Por Kathy Eisenring
Basilea.- Hay cosas que aún siendo evidentes pueden pasar desapercibidas como por ejemplo, el hecho de que mi infancia distaba de poco más de diez años de 1958, es decir, de antes de que tantas cosas cambiaran…y no para bien.
Todavía le quedaba a las fachadas, a las esquinas de mi pueblo las marcas de una vida diferente. Pero sobre todo cierto impacto de armonía, belleza y disfrute que aún se mencionaba, se veía como algo relativamente reciente. Mi pueblo, como tantos en Cuba, tenía muchas casas de madera, puntal alto, un medio punto también de madera y ventanas de dos hojas. Así era la mía antes de la ola de la mampostería en los 80.
Pero también cortinas de Damasco, floreros de cristal de Bohemia, vajillas, maravillosos muebles de caoba y olores de marcas ya míticas como Heno de Pravia o Maja.
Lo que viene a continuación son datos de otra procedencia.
(* ===== verification/World.v ===== *)
(** The effects of the program: files, the clock, random bytes, sockets and standard
    output, as explicit state; and the monad the effectful code is written in.

    The parts that the operating system decides (what a system call returns, what a
    peer sends, when a send fails) are data of the state, so a theorem about every
    [world] holds for every behaviour of the environment. *)
From S2P Require Import Prelude.

(** ** State *)

(** One connected TCP stream as a process sees it.  [incoming] is what successive
    [recv] calls find, chunk by chunk; an empty chunk is a closed or broken connection.
    After the last chunk the connection is closed, unless it is [idle]: then the peer keeps
    it open and sends nothing.  [outgoing] is what has been sent.  [room] is what
    successive [send] calls accept (at most), or the negated error number; once it is used
    up, everything. *)
Record conn := mkConn {
  incoming : list bytes;
  outgoing : bytes;
  room : list Z;
  idle : bool;
}.
Definition conn_new : conn := mkConn [] [] [] false.

(** What the next socket call does. *)
Inductive outcome := Fails | Succeeds | Connects (c : conn).

Record world := mkWorld {
  files : gmap bytes bytes;         (* the content of each file, by path *)
  unreadable : list bytes;          (* paths that cannot be opened for reading *)
  unwritable : list bytes;          (* paths that cannot be opened for writing *)
  clock : list Z;                   (* what successive [std::time(nullptr)] return *)
  entropy : list (Z * bytes);       (* what successive [getrandom] return and store *)
  os : list outcome;                (* what successive socket calls do *)
  next_fd : Z;                      (* the next socket descriptor *)
  sockets : gmap Z conn;            (* open descriptors *)
  closed : list (Z * conn);         (* closed descriptors, as they were when closed *)
  stdin : list bytes;               (* the lines of standard input *)
  stdout : list bytes;              (* what has been printed *)
  stdout_ok : bool;                 (* whether a write to standard output succeeds *)
  stderr_ok : bool;                 (* whether a write to standard error succeeds *)
  killed : bool;                    (* whether a signal has ended the process *)
}.

Definition set_files (f : gmap bytes bytes) (w : world) : world :=
  mkWorld f (unreadable w) (unwritable w) (clock w) (entropy w) (os w) (next_fd w) (sockets w)
          (closed w) (stdin w) (stdout w) (stdout_ok w) (stderr_ok w) (killed w).
Definition set_clock (c : list Z) (w : world) : world :=
  mkWorld (files w) (unreadable w) (unwritable w) c (entropy w) (os w) (next_fd w) (sockets w)
          (closed w) (stdin w) (stdout w) (stdout_ok w) (stderr_ok w) (killed w).
Definition set_entropy (e : list (Z * bytes)) (w : world) : world :=
  mkWorld (files w) (unreadable w) (unwritable w) (clock w) e (os w) (next_fd w) (sockets w)
          (closed w) (stdin w) (stdout w) (stdout_ok w) (stderr_ok w) (killed w).
Definition set_os (o : list outcome) (w : world) : world :=
  mkWorld (files w) (unreadable w) (unwritable w) (clock w) (entropy w) o (next_fd w) (sockets w)
          (closed w) (stdin w) (stdout w) (stdout_ok w) (stderr_ok w) (killed w).
Definition set_sockets (s : gmap Z conn) (w : world) : world :=
  mkWorld (files w) (unreadable w) (unwritable w) (clock w) (entropy w) (os w) (next_fd w) s
          (closed w) (stdin w) (stdout w) (stdout_ok w) (stderr_ok w) (killed w).
Definition set_next_fd (n : Z) (w : world) : world :=
  mkWorld (files w) (unreadable w) (unwritable w) (clock w) (entropy w) (os w) n (sockets w)
          (closed w) (stdin w) (stdout w) (stdout_ok w) (stderr_ok w) (killed w).
Definition set_closed (c : list (Z * conn)) (w : world) : world :=
  mkWorld (files w) (unreadable w) (unwritable w) (clock w) (entropy w) (os w) (next_fd w) (sockets w)
          c (stdin w) (stdout w) (stdout_ok w) (stderr_ok w) (killed w).
Definition set_stdin (i : list bytes) (w : world) : world :=
  mkWorld (files w) (unreadable w) (unwritable w) (clock w) (entropy w) (os w) (next_fd w) (sockets w)
          (closed w) i (stdout w) (stdout_ok w) (stderr_ok w) (killed w).
Definition set_stdout (o : list bytes) (w : world) : world :=
  mkWorld (files w) (unreadable w) (unwritable w) (clock w) (entropy w) (os w) (next_fd w) (sockets w)
          (closed w) (stdin w) o (stdout_ok w) (stderr_ok w) (killed w).
Definition set_killed (k : bool) (w : world) : world :=
  mkWorld (files w) (unreadable w) (unwritable w) (clock w) (entropy w) (os w) (next_fd w) (sockets w)
          (closed w) (stdin w) (stdout w) (stdout_ok w) (stderr_ok w) k.

(** ** The monad *)

Definition io (A : Type) : Type := world -> result A * world.

#[export] Instance io_ret : MRet io := fun _ a w => (Ok a, w).
#[export] Instance io_bind : MBind io := fun _ _ k m w =>
  match m w with
  | (Ok a, w) => k a w
  | (Throw e, w) => (Throw e, w)
  | (Ub, w) => (Ub, w)
  | (Diverge, w) => (Diverge, w)
  end.

Definition lift {A} (r : result A) : io A := fun w => (r, w).
Definition throw {A} (e : exn) : io A := lift (Throw e).

(** [try { m } catch (const std::exception&) { h }]. *)
Definition try_catch {A} (m h : io A) : io A := fun w =>
  match m w with
  | (Throw _, w) => h w
  | r => r
  end.

(** [m] followed by the destructors [d] of its scope, however [m] ends. *)
Definition finally {A} (m : io A) (d : world -> world) : io A := fun w =>
  let '(r, w) := m w in (r, d w).

(** [std::time(nullptr)]: -1 when the clock cannot be read. *)
Definition time_now : io Z := fun w =>
  match clock w with
  | [] => (Ok (-1), w)
  | t :: c => (Ok t, set_clock c w)
  end.

(** [getrandom(data, size, 0)] into a buffer of 32 bytes: -1 when it fails. *)
Definition getrandom32 : io (Z * bytes) := fun w =>
  match entropy w with
  | [] => (Ok (-1, replicate 32 0), w)
  | r :: e => (Ok r, set_entropy e w)
  end.

(** [std::print] and [std::println] to standard output and to standard error: they throw
    when the write fails.  [stdout] has one entry per call; what goes to standard error is
    not recorded. *)
Definition print_text (text : bytes) : io unit := fun w =>
  if stdout_ok w then (Ok tt, set_stdout (stdout w ++ [text]) w) else (Throw system_error, w).
Definition print_line (line : bytes) : io unit := print_text (line ++ [10]).
Definition print_error : io unit := fun w =>
  if stderr_ok w then (Ok tt, w) else (Throw system_error, w).

(** The default action of a signal: the process ends inside the call. *)
Definition kill_process {A} : io A := fun w => (Diverge, set_killed true w).

(** ** Lemmas *)

Section IoFacts.
Context {A B : Type}.

Lemma io_bind_Ok (m : io A) (k : A -> io B) w b w' :
  (m ≫= k) w = (Ok b, w') <-> exists a w1, m w = (Ok a, w1) /\ k a w1 = (Ok b, w').
Proof.
  unfold mbind at 1, io_bind. destruct (m w) as [[a| | |] w1].
  - split; [eauto | by intros (? & ? & [= <- <-] & ?)].
  - split; [done | by intros (? & ? & ? & _)].
  - split; [done | by intros (? & ? & ? & _)].
  - split; [done | by intros (? & ? & ? & _)].
Qed.

Lemma io_bind_eq (m : io A) (k : A -> io B) w a w1 : m w = (Ok a, w1) -> (m ≫= k) w = k a w1.
Proof. intros E. unfold mbind, io_bind. by rewrite E. Qed.
Lemma io_bind_throw (m : io A) (k : A -> io B) w e w1 :
  m w = (Throw e, w1) -> (m ≫= k) w = (Throw e, w1).
Proof. intros E. unfold mbind, io_bind. by rewrite E. Qed.

End IoFacts.

(** [preserves P m]: however [m] ends, [P] relates the states before and after. *)
Definition preserves {A} (R : world -> world -> Prop) (m : io A) : Prop :=
  forall w, R w (snd (m w)).

Section Preserves.
Context (R : world -> world -> Prop) (Rrefl : forall w, R w w)
  (Rtrans : forall a b c, R a b -> R b c -> R a c).

Lemma preserves_ret {A} (a : A) : preserves R (mret a).
Proof. intros w. apply Rrefl. Qed.
Lemma preserves_lift {A} (r : result A) : preserves R (lift r).
Proof. intros w. apply Rrefl. Qed.
Lemma preserves_bind {A B} (m : io A) (k : A -> io B) :
  preserves R m -> (forall a, preserves R (k a)) -> preserves R (m ≫= k).
Proof.
  intros Hm Hk w. unfold mbind, io_bind. specialize (Hm w).
  destruct (m w) as [[a| | |] w1]; [|done..]. eapply Rtrans; [exact Hm | apply Hk].
Qed.
Lemma preserves_try {A} (m h : io A) :
  preserves R m -> preserves R h -> preserves R (try_catch m h).
Proof.
  intros Hm Hh w. unfold try_catch. specialize (Hm w).
  destruct (m w) as [[a|e| |] w1]; [done | | done..]. eapply Rtrans; [exact Hm | apply Hh].
Qed.
Lemma preserves_finally {A} (m : io A) d :
  preserves R m -> (forall w, R w (d w)) -> preserves R (finally m d).
Proof.
  intros Hm Hd w. unfold finally. specialize (Hm w). destruct (m w) as [r w1].
  eapply Rtrans; [exact Hm | apply Hd].
Qed.
End Preserves.

(** The relation "no file was written". *)
Definition kept (w w' : world) : Prop :=
  files w' = files w /\ unwritable w' = unwritable w /\ unreadable w' = unreadable w.

Lemma kept_refl w : kept w w.
Proof. done. Qed.
Lemma kept_trans a b c : kept a b -> kept b c -> kept a c.
Proof. intros (H1 & H2 & H3) (H4 & H5 & H6). split_and!; congruence. Qed.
Collares en cajas de terciopelo, vestidos de seda verde, broches de golondrinas…
Mi abuela venía de ese mundo aunque su infancia fue de pobreza, de aquella de tasajo con boniato… también sus amigas de la misma calle o de otras cercanas vieron, vivieron aquella otra Cuba, por supuesto. Recuerdo particularmente dos casas que visitaba con ella de pequeña. Una era de una culta señora habanera que por alguna razón terminó viviendo en mi pueblo, cerca del ya bastante célebre Hershey, en su portal había un columpio doble de madera y en su casa siempre música clásica. Otra de las amigas de mi abuela tenía dos cuadros enormes que me hipnotizan cada vez que entraba. Los había comprado en Fin de siglo me dijo. No sólo no se parecían a tanto cartel y cuadro de mal gusto que pululaban por doquier, aquello era otro nivel de belleza que sólo muchos años más tarde, cuando ya no existían ni cuadros ni señora, pude identificar y fue un golpe a lo Magdalena de Proust: eran unas postales en una librería suiza y reconocí aquellas imágenes de mi infancia. Eran La primavera y El verano de Mucha.
Y sí, hay una razón para contar todo esto. La belleza es un criterio de la verdad, dijo alguien que no recuerdo. Pero también sé que equilibrio, belleza y armonía son caracteres del alma y el alma sólo puede ser libre, sólo puede buscar lo más semejante a ella misma. Sin embargo un país que sustituye todo eso por lo utilitario o peor, que denigra lo que brilla y cava y rompe y devuelve todo descolorido, desencantado y roto…no es un país sano. Todo lo hecho con amor lleva un sello y todo lo hecho mecánica y lamentablemente también lleva una marca, o un aura de oscuridad, de miseria humana…
Acostumbrar a todo un país a esa caída libre, sin derecho a lo que alza, motiva, engrandece, es un acto altamente criminal. No ver la salida hacia esa necesidad humana e indiscutible es demoledor, inhumano y condenable.
He visto en una de esas páginas de venta en Cuba que a veces aparecen en mi muro, una „ vajilla „ de plástico de un color indefinible entre verde y carmelita a 5000 pesos. No atiné a guardar la foto, entre la desagradable sorpresa cotidiana de todo lo que me llega de Cuba, entre tanta desesperanza esa „ vajilla „ ha marcado una pauta…Les dejo esta otra foto a cambio, una vajilla. Sin comillas esta vez.